[Data records]
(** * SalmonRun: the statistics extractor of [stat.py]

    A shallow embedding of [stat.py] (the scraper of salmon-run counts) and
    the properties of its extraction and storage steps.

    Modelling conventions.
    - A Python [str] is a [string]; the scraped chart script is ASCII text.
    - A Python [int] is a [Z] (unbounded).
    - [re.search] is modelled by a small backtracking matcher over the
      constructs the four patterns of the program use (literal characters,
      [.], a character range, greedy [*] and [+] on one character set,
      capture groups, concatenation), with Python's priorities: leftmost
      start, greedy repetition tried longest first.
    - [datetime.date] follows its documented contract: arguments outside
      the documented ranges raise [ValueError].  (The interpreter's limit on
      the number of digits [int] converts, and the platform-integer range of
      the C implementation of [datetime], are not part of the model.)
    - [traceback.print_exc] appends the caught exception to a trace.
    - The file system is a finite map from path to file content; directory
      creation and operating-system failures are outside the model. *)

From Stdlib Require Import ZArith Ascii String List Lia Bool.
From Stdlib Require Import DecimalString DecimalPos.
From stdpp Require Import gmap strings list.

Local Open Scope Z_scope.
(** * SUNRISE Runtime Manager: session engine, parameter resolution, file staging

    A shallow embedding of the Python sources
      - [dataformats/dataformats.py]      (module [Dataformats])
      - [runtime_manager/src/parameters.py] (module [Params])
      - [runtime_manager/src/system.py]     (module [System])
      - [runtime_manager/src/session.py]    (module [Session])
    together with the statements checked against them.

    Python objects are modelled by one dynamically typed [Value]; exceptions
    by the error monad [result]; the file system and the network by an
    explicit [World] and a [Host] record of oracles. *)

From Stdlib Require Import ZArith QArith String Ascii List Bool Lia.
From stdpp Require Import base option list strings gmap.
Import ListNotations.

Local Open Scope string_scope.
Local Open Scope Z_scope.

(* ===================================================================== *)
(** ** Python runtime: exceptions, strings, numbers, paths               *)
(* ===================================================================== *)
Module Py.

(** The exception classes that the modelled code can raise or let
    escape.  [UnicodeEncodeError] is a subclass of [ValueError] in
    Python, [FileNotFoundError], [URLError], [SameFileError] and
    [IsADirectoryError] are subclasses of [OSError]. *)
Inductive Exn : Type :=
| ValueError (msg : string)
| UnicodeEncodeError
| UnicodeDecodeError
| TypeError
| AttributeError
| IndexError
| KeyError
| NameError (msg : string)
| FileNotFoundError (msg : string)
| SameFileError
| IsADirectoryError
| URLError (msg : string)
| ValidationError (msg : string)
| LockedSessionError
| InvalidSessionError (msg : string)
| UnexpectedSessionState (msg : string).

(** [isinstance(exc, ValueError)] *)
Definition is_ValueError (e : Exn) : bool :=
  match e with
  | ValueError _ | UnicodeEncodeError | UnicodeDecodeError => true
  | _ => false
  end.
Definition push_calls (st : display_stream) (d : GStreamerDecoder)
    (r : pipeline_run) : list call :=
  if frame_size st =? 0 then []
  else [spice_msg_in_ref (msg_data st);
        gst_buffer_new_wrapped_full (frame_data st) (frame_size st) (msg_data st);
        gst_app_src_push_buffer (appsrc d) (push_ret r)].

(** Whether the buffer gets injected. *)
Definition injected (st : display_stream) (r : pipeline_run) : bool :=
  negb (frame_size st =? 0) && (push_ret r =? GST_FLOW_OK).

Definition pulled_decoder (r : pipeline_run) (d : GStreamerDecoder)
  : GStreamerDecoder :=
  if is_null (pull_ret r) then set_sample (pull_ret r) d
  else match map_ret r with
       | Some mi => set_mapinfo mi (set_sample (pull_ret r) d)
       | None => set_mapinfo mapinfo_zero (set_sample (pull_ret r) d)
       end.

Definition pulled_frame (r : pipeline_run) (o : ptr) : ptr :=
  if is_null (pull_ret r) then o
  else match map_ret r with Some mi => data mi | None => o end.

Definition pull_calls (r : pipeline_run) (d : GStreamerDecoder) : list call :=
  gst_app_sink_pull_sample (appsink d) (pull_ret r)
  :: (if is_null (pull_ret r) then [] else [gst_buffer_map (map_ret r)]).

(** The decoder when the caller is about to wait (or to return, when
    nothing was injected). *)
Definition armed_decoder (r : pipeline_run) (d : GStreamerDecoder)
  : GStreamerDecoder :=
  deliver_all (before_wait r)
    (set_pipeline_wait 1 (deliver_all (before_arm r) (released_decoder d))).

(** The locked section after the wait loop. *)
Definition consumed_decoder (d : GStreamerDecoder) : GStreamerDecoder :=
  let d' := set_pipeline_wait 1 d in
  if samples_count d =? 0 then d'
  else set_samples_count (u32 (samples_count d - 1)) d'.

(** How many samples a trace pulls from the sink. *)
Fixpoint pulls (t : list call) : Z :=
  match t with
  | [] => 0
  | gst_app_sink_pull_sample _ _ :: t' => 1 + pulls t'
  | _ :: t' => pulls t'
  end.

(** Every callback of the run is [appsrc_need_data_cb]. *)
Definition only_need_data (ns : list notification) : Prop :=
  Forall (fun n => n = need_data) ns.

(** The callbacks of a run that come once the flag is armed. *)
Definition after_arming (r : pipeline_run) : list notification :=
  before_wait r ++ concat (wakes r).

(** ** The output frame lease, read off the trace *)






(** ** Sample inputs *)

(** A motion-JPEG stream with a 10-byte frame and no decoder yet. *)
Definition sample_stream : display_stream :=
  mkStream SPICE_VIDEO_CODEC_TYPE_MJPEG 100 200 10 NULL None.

TASK DESCRIPTION => The line containing "(** The callbacks" and every line after it, up to and including the last line of the records, should be reproduced exactly, with nothing else.

EXERCISE RESULT =>
(** The callbacks of a run that come once the flag is armed. *)
Definition after_arming (r : pipeline_run) : list notification :=
  before_wait r ++ concat (wakes r).

(** ** The output frame lease, read off the trace *)






(** ** Sample inputs *)

(** A motion-JPEG stream with a 10-byte frame and no decoder yet. *)
Definition sample_stream : display_stream :=
  mkStream SPICE_VIDEO_CODEC_TYPE_MJPEG 100 200 10 NULL None.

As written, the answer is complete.